• [Work required]: Please output exactly the lines of the material from the first through the line containing "alloc_frame : A → mem → res (Z * A * mem);", and nothing more.

= Beginning of Section =

(* ===== verification/FrameAlloc.v ===== *)
(** * The contract between the frame allocator and its clients

    The page-table code needs from the physical memory manager only what this
    class states: its operations, an invariant, the set of frames available, the
    bytes it keeps for itself, and the laws of the operations. The client's
    theorems are proved against the class; Pmm.v discharges it. *)

From S2P Require Import Prelude Word Mem.

(** The bytes of the frame at physical address [phys], seen through the direct
    map at [hhdm]. *)
Definition frame_bytes (hhdm phys : Z) : Z → Prop := in_range (hhdm + phys) PAGE_SIZE.

Class FrameAllocator (A : Type) := {
  (** operations: [0] is "no frame" *)
  alloc_frame : A → mem → res (Z * A * mem);
  free_frame : A → mem → Z → res (A * mem);

  (** abstract state *)
  fa_inv : A → mem → Prop;
  fa_avail : A → mem → gset Z;
  fa_managed : A → mem → Z → Prop;
  fa_private : A → Z → Prop;
  fa_hhdm : A → Z;

  (** [alloc_frame] hands out one of the available frames, zeroed, and fails
      only when there is none. *)
  fa_alloc_law a m :
    fa_inv a m →
    ∃ r a' m', alloc_frame a m = Ok (r, a', m') ∧
      ((fa_avail a m = ∅ ∧ r = 0 ∧ a' = a ∧ m' = m) ∨
       (r ∈ fa_avail a m ∧ fa_inv a' m' ∧ fa_avail a' m' = fa_avail a m ∖ {[r]} ∧
        fa_private a' = fa_private a ∧ fa_hhdm a' = fa_hhdm a ∧
        (∀ q, fa_managed a' m' q ↔ fa_managed a m q) ∧
        filled m' (fa_hhdm a + r) PAGE_SIZE 0 ∧
        modifies (λ x, fa_private a x ∨ frame_bytes (fa_hhdm a) r x) m m'));

  (** [free_frame] takes back a managed frame that is not available. *)
  fa_free_law a m r :
    fa_inv a m → fa_managed a m r → r ∉ fa_avail a m →
    ∃ a' m', free_frame a m r = Ok (a', m') ∧ fa_inv a' m' ∧
      fa_avail a' m' = {[r]} ∪ fa_avail a m ∧
      fa_private a' = fa_private a ∧ fa_hhdm a' = fa_hhdm a ∧
      (∀ q, fa_managed a' m' q ↔ fa_managed a m q) ∧
      modifies (fa_private a) m m';

  (** Available frames are managed; managed frames are whole accessible pages,
      apart from the allocator's own bytes, with a non-null 52-bit address. *)
  fa_avail_managed a m r : fa_inv a m → r ∈ fa_avail a m → fa_managed a m r;
  fa_managed_law a m r :
    fa_inv a m → fa_managed a m r →
    0 < r < 2 ^ 52 ∧ r mod PAGE_SIZE = 0 ∧
    0 ≤ fa_hhdm a ∧ fa_hhdm a + r + PAGE_SIZE ≤ 2 ^ 64 ∧
    mapped m (fa_hhdm a + r) PAGE_SIZE ∧
    (∀ x, frame_bytes (fa_hhdm a) r x → ¬ fa_private a x);

  (** Writing elsewhere does not disturb the allocator. *)
  fa_frame_law a m m' X :
    fa_inv a m → modifies X m m' → (∀ x, X x → ¬ fa_private a x) →
    fa_inv a m' ∧ fa_avail a m' = fa_avail a m ∧
    (∀ q, fa_managed a m' q ↔ fa_managed a m q);
}.

(** ** Clients

    A client allocates, frees frames it holds, and writes to frames it holds,
    in any order. The last component of a configuration is the set of frames
    handed out and not given back. *)
Section client.
Context {A : Type} `{FrameAllocator A}.

Definition held_bytes (a : A) (held : gset Z) (x : Z) : Prop :=
  ∃ r, r ∈ held ∧ frame_bytes (fa_hhdm a) r x.

Inductive client_step : A * mem * gset Z → A * mem * gset Z → Prop :=
  | step_alloc a m held r a' m' :
      alloc_frame a m = Ok (r, a', m') → r ≠ 0 →
      client_step (a, m, held) (a', m', {[r]} ∪ held)
  | step_alloc_fail a m held a' m' :
      alloc_frame a m = Ok (0, a', m') →
      client_step (a, m, held) (a', m', held)
  | step_free a m held r a' m' :
      r ∈ held → free_frame a m r = Ok (a', m') →
      client_step (a, m, held) (a', m', held ∖ {[r]})
  | step_write a m held m' :
      modifies (held_bytes a held) m m' →
      client_step (a, m, held) (a, m', held).

(** The frames in circulation are partitioned between the allocator and the
    client. *)
Definition client_inv (total : gset Z) (hhdm : Z) (c : A * mem * gset Z) : Prop :=
  let '(a, m, held) := c in
  fa_inv a m ∧ fa_hhdm a = hhdm ∧ held ## fa_avail a m ∧ held ∪ fa_avail a m = total ∧
  (∀ r, r ∈ held → fa_managed a m r).

Lemma client_step_inv total hhdm c c' :
  client_inv total hhdm c → client_step c c' → client_inv total hhdm c'.
Proof.
  intros Hc Hs. destruct Hs as [a m held r a' m' Hal Hr|a m held a' m' Hal
    |a m held r a' m' Hin Hfr|a m held m' Hmod]; destruct Hc as (Hinv & Hh & Hdis & Htot & Hman).
  - destruct (fa_alloc_law a m Hinv) as (r' & a2 & m2 & Hal' & Hok).
    rewrite Hal in Hal'. injection Hal' as <- <- <-.
    destruct Hok as [(_ & ? & _)|(Hav & Hinv' & Hav' & _ & Hhh & Hmm & _)]; [done|].
    assert (Hman' := fa_avail_managed a m r Hinv Hav).
    split_and!; [done | congruence | rewrite Hav'; set_solver | |].
    + rewrite Hav', <-Htot. apply set_eq. intros x. destruct (decide (x = r)); set_solver.
    + intros q [->%elem_of_singleton|Hq]%elem_of_union; apply Hmm; auto.
  - destruct (fa_alloc_law a m Hinv) as (r' & a2 & m2 & Hal' & Hok).
    rewrite Hal in Hal'. injection Hal' as <- <- <-.
    destruct Hok as [(_ & _ & -> & ->)|(Hav & _)]; [done|].
    destruct (fa_managed_law a m 0 Hinv (fa_avail_managed a m 0 Hinv Hav)). lia.
  - assert (Hna : r ∉ fa_avail a m) by set_solver.
    destruct (fa_free_law a m r Hinv (Hman r Hin) Hna)
      as (a2 & m2 & Hfr' & Hinv' & Hav' & _ & Hhh & Hmm & _).
    rewrite Hfr in Hfr'. injection Hfr' as <- <-.
    split_and!; [done | congruence | rewrite Hav'; set_solver | |].
    + rewrite Hav', <-Htot. apply set_eq. intros x. destruct (decide (x = r)); set_solver.
    + intros q [Hq _]%elem_of_difference. apply Hmm. auto.
  - destruct (fa_frame_law a m m' _ Hinv Hmod) as (Hinv' & Hav' & Hmm).
    { intros x (r & Hr & Hx). by apply (fa_managed_law a m r Hinv (Hman r Hr)). }
    split_and!; [done | done | by rewrite Hav' | by rewrite Hav' | intros q Hq; apply Hmm; auto].
Qed.

Lemma client_reachable_inv a0 m0 c :
  fa_inv a0 m0 → rtc client_step (a0, m0, ∅) c →
  client_inv (fa_avail a0 m0) (fa_hhdm a0) c.
Proof.
  intros Hinv Hr.
  assert (H0 : client_inv (fa_avail a0 m0) (fa_hhdm a0) (a0, m0, ∅)).
  { split_and!; [done | done | set_solver | set_solver | set_solver]. }
  revert H0. induction Hr; eauto using client_step_inv.
Qed.

(** Two frames of one allocator overlap only when they are the same. *)
Lemma managed_disjoint a m q r x :
  fa_inv a m → fa_managed a m q → fa_managed a m r →
  frame_bytes (fa_hhdm a) q x → frame_bytes (fa_hhdm a) r x → q = r.
Proof.
  intros Hinv Hq Hr. destruct (fa_managed_law a m q Hinv Hq) as (_ & Hq' & _).
  destruct (fa_managed_law a m r Hinv Hr) as (_ & Hr' & _).
  unfold frame_bytes, in_range, PAGE_SIZE in *. dlia.
Qed.

(** A frame handed out is not held, and handing it out changes no byte of the
    frames held. *)
Lemma client_alloc_fresh a0 m0 a m held r a' m' :
  fa_inv a0 m0 → rtc client_step (a0, m0, ∅) (a, m, held) →
  alloc_frame a m = Ok (r, a', m') → r ≠ 0 →
  r ∉ held ∧ r ∈ fa_avail a0 m0 ∧ r mod PAGE_SIZE = 0 ∧
  filled m' (fa_hhdm a0 + r) PAGE_SIZE 0 ∧
  (∀ q x, q ∈ held → frame_bytes (fa_hhdm a0) q x → m' !! x = m !! x).
Proof.
  intros Hinv0 Hr Hal Hne.
  destruct (client_reachable_inv _ _ _ Hinv0 Hr) as (Hinv & Hh & Hdis & Htot & Hman).
  destruct (fa_alloc_law a m Hinv) as (r' & a2 & m2 & Hal' & Hok).
  rewrite Hal in Hal'. injection Hal' as <- <- <-.
  destruct Hok as [(_ & ? & _)|(Hav & _ & _ & _ & _ & _ & Hfill & Hmod)]; [done|].
  pose proof (fa_avail_managed a m r Hinv Hav) as Hrm.
  split_and!.
  - set_solver.
  - rewrite <-Htot. set_solver.
  - by apply (fa_managed_law a m r Hinv).
  - by rewrite <-Hh.
  - intros q x Hq Hx. rewrite <-Hh in Hx. apply (modifies_lookup _ _ _ _ Hmod).
    intros [Hp|Hrx].
    + by apply (fa_managed_law a m q Hinv (Hman q Hq)) in Hp.
    + rewrite (managed_disjoint a m q r x Hinv) in Hq; [|auto..]. set_solver.
Qed.
End client.
(** The third loop of [pmm_init] clears exactly the usable frames. *)
Lemma free_regions_tracks hhdm entries bm m0 mm st :
  memmap_ok hhdm entries mm →
  mapped m0 bm (bitmap_bytes (ram_end entries / PAGE_SIZE)) →
  tracks bm (ram_end entries / PAGE_SIZE) ∅ m0 st →
  ∃ st', for_each entries (free_region_step bm) st = Ok st' ∧
    tracks bm (ram_end entries / PAGE_SIZE) (usable_frames entries) m0 st'.
Proof.
  intros Hok Hbm Ht. destruct (ram_end_bound _ _ _ Hok) as [Hre _].
  destruct (for_each_spec
    (λ done todo st, tracks bm (ram_end entries / PAGE_SIZE) (usable_frames done) m0 st)
    entries (free_region_step bm) st) as (st' & ? & ?); [done | |by eauto].
  intros done e todo t -> Ht'. rewrite usable_frames_snoc.
  unfold free_region_step. change (type e =? BOOT_MEMMAP_USABLE) with (is_usable e).
  pose proof (region_frames_disjoint _ _ _ _ _ Hok) as Hdis. unfold region_frames in *.
  destruct (is_usable e) eqn:Hu; simpl.
  - destruct (usable_region_frames _ _ _ e Hok) as (? & ? & ->); [set_solver | done |].
    apply free_range_tracks; [unfold PAGE_SIZE in *; dlia | done | done | done | done | done].
  - exists t. split; [done|]. by rewrite union_empty_l_L.
Qed.

(** The frames of the bitmap. *)
Definition bitmap_frames (bitmap_phys bytes : Z) : gset Z :=
  frames (bitmap_phys / PAGE_SIZE) (bitmap_phys / PAGE_SIZE + (bytes + 4095) / PAGE_SIZE).

Lemma all_set_clear_bits m bm n :
  0 ≤ n → filled m bm (bitmap_bytes n) 255 → clear_bits m bm n = ∅.
Proof.
  intros Hn Hf. apply set_eq. intros i. rewrite elem_of_clear_bits.
  split; [|set_solver]. intros [Hi Hb]. unfold bit_at in Hb.
  rewrite Hf in Hb by (unfold in_range, bitmap_bytes; dlia).
  assert (Hr : 0 ≤ i mod 8 < 8) by dlia. revert Hb. generalize (i mod 8) Hr. clear.
  intros k Hk. assert (k = 0 ∨ k = 1 ∨ k = 2 ∨ k = 3 ∨ k = 4 ∨ k = 5 ∨ k = 6 ∨ k = 7)
    as [->|[->|[->|[->|[->|[->|[->| ->]]]]]]] by lia; done.
Qed.

(** The region the bitmap is placed in. *)
Lemma bitmap_placement hhdm entries m :
  memmap_ok hhdm entries m →
  let n := ram_end entries / PAGE_SIZE in
  let bp := bitmap_place entries (bitmap_bytes n) in
  bp ≠ 0 →
  0 < n ∧ 0 < bp ∧ bp mod PAGE_SIZE = 0 ∧
  u64 (bp + hhdm) = hhdm + bp ∧
  bp / PAGE_SIZE + (bitmap_bytes n + 4095) / PAGE_SIZE ≤ n ∧
  mapped m (hhdm + bp) (bitmap_bytes n).
Proof.
  intros Hok n bp Hbp. destruct (bitmap_place_spec _ _ Hbp) as (e & Hin & Hu & Hlen & Hb).
  fold n in Hlen. fold n bp in Hb. pose proof (usable_is_ram e Hu) as Hr.
  pose proof (mm_ram _ _ _ Hok e Hin Hr) as (? & ? & ? & ?).
  destruct (mm_aligned _ _ _ Hok e Hin Hu) as [Ha Hla].
  pose proof (ram_end_upper entries e Hin Hr) as Hup. pose proof (mm_hhdm _ _ _ Hok).
  destruct (ram_end_bound _ _ _ Hok) as [Hre _].
  assert (Hn : base e / PAGE_SIZE + length_ e / PAGE_SIZE ≤ n).
  { unfold n, end_, PAGE_SIZE in *. dlia. }
  assert (Hn0 : 0 ≤ n) by (unfold n, PAGE_SIZE; dlia).
  assert (Hpos : 0 < n) by (unfold PAGE_SIZE in *; dlia).
  assert (Hbytes : 0 < bitmap_bytes n) by (unfold bitmap_bytes; dlia).
  unfold end_, PAGE_SIZE in *. rewrite <-Hb in *. split_and!; [dlia | lia | done | | dlia |].
  - rewrite u64_small by lia. lia.
  - eapply mapped_sub; [by apply (mm_mapped _ _ _ Hok e) | lia | lia].
Qed.

(** After the third loop every clear bit is a usable frame, hence below the
    end of the RAM and accessible. *)
Lemma usable_frame_allocatable hhdm entries m f :
  memmap_ok hhdm entries m → f ∈ usable_frames entries →
  0 ≤ f < ram_end entries / PAGE_SIZE ∧ mapped m (hhdm + f * PAGE_SIZE) PAGE_SIZE.
Proof.
  intros Hok (e & Hin & (Hu & Hf)%elem_of_region_frames)%elem_of_usable_frames.
  destruct (usable_region_frames _ _ _ e Hok Hin Hu) as (? & ? & _).
  destruct (mm_aligned _ _ _ Hok e Hin Hu) as [Ha Hla].
  split; [lia|]. eapply mapped_sub; [by apply (mm_mapped _ _ _ Hok e)|..];
    unfold end_, PAGE_SIZE in *; dlia.
Qed.

Lemma pmm_init_spec r hhdm response m :
  hhdm_response r = Some hhdm → memmap_response r = Some response →
  memmap_ok hhdm (take 256 response) m →
  let entries := take 256 response in
  let n := ram_end entries / PAGE_SIZE in
  let bp := bitmap_place entries (bitmap_bytes n) in
  if bp =? 0 then pmm_init r pmm_bss m = Panic (no_room_for n)
  else ∃ s m', pmm_init r pmm_bss m = Ok (s, m') ∧ pmm_inv s m' ∧
    frame_count s = n ∧ bitmap s = hhdm + bp ∧ hhdm_offset s = hhdm ∧
    next_search_index s = 0 ∧
    free_set s m' = usable_frames entries ∖ bitmap_frames bp (bitmap_bytes n) ∖ {[0]} ∧
    modifies (bitmap_region s) m m'.
Proof.
  intros Hhd Hmm Hok entries n bp. fold entries in Hok.
  unfold pmm_init, boot_get_hhdm_offset. rewrite Hhd. rsimpl.
  rewrite (boot_get_memmap_spec r response) by done. fold entries. rsimpl.
  rewrite (highest_addr_loop _ _ _ Hok). rsimpl. fold n.
  destruct (ram_end_bound _ _ _ Hok) as [Hre Hhre].
  assert (Hn0 : 0 ≤ n ≤ 2 ^ 40) by (unfold n, PAGE_SIZE; dlia).
  rewrite align_up_8, Z.div_mul by lia. change ((n + 7) / 8) with (bitmap_bytes n).
  rewrite find_bitmap_phys_place. fold bp.
  destruct (Z.eqb_spec bp 0) as [|Hbp]; [done|].
  pose proof (bitmap_placement _ _ _ Hok) as Hpl. cbv zeta in Hpl. fold n in Hpl. fold bp in Hpl.
  destruct (Hpl Hbp) as (Hn & Hbp0 & Hal & -> & Hend & Hmap).
  assert (Hbytes : 0 ≤ bitmap_bytes n ≤ n) by (unfold bitmap_bytes; dlia).
  destruct (memset_spec m (hhdm + bp) 255 (bitmap_bytes n)) as (m1 & -> & Hmod1 & Hfill);
    [lia | done |]. rsimpl.
  destruct (free_regions_tracks hhdm entries (hhdm + bp) m m (m1, 0)) as (st2 & -> & Ht2);
    [done | done | |]; rsimpl.
  { split_and!; [done | by apply all_set_clear_bits; [lia|] | done]. }
  rewrite align_up_page by lia. rewrite frame_of_addr.
  change ((bitmap_bytes n + 4095) / 4096) with ((bitmap_bytes n + 4095) / PAGE_SIZE).
  assert (Hbs : 0 ≤ bp / PAGE_SIZE ∧ 0 ≤ (bitmap_bytes n + 4095) / PAGE_SIZE)
    by (unfold PAGE_SIZE; split; apply Z.div_pos; lia).
  rewrite u64_small by lia. fold n in Ht2.
  destruct (claim_range_tracks (hhdm + bp) n m Hn0 Hmap _ _ (bp / PAGE_SIZE)
    (bp / PAGE_SIZE + (bitmap_bytes n + 4095) / PAGE_SIZE) Ht2) as (st3 & -> & Ht3); [lia..|].
  rsimpl.
  destruct (claim_frame_step_tracks (hhdm + bp) n m Hn0 Hmap _ _ 0 Ht3)
    as ([m4 ff4] & -> & Hmod4 & HF4 & Hff4); [lia|]. rsimpl.
  set (s := mk_pmm _ _ _ _ _). exists s, m4.
  assert (HF : free_set s m4 =
    usable_frames entries ∖ bitmap_frames bp (bitmap_bytes n) ∖ {[0]}) by done.
  split_and!; [done | | done | done | done | done | done | done].
  constructor; simpl.
  - lia.
  - pose proof (mm_hhdm _ _ _ Hok). split; [lia|]. unfold n, PAGE_SIZE. dlia.
  - eauto with mem.
  - intros f. rewrite HF, !elem_of_difference, elem_of_singleton.
    intros [[Hu Hnb] Hne]. destruct (usable_frame_allocatable _ _ _ _ Hok Hu) as [Hf Hfm].
    fold n in Hf. split_and!; simpl; [lia | lia | eauto with mem |].
    intros x Hx Hreg. apply Hnb. unfold bitmap_frames. apply elem_of_frames.
    unfold frame_bytes, bitmap_region, in_range in *. simpl in *. unfold PAGE_SIZE in *. dlia.
  - rewrite <-HF4 in Hff4. done.
Qed.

= End of Section =

• [Answer below]:
(* ===== verification/FrameAlloc.v ===== *)
(** * The contract between the frame allocator and its clients

    The page-table code needs from the physical memory manager only what this
    class states: its operations, an invariant, the set of frames available, the
    bytes it keeps for itself, and the laws of the operations. The client's
    theorems are proved against the class; Pmm.v discharges it. *)

From S2P Require Import Prelude Word Mem.

(** The bytes of the frame at physical address [phys], seen through the direct
    map at [hhdm]. *)
Definition frame_bytes (hhdm phys : Z) : Z → Prop := in_range (hhdm + phys) PAGE_SIZE.

Class FrameAllocator (A : Type) := {
  (** operations: [0] is "no frame" *)
  alloc_frame : A → mem → res (Z * A * mem);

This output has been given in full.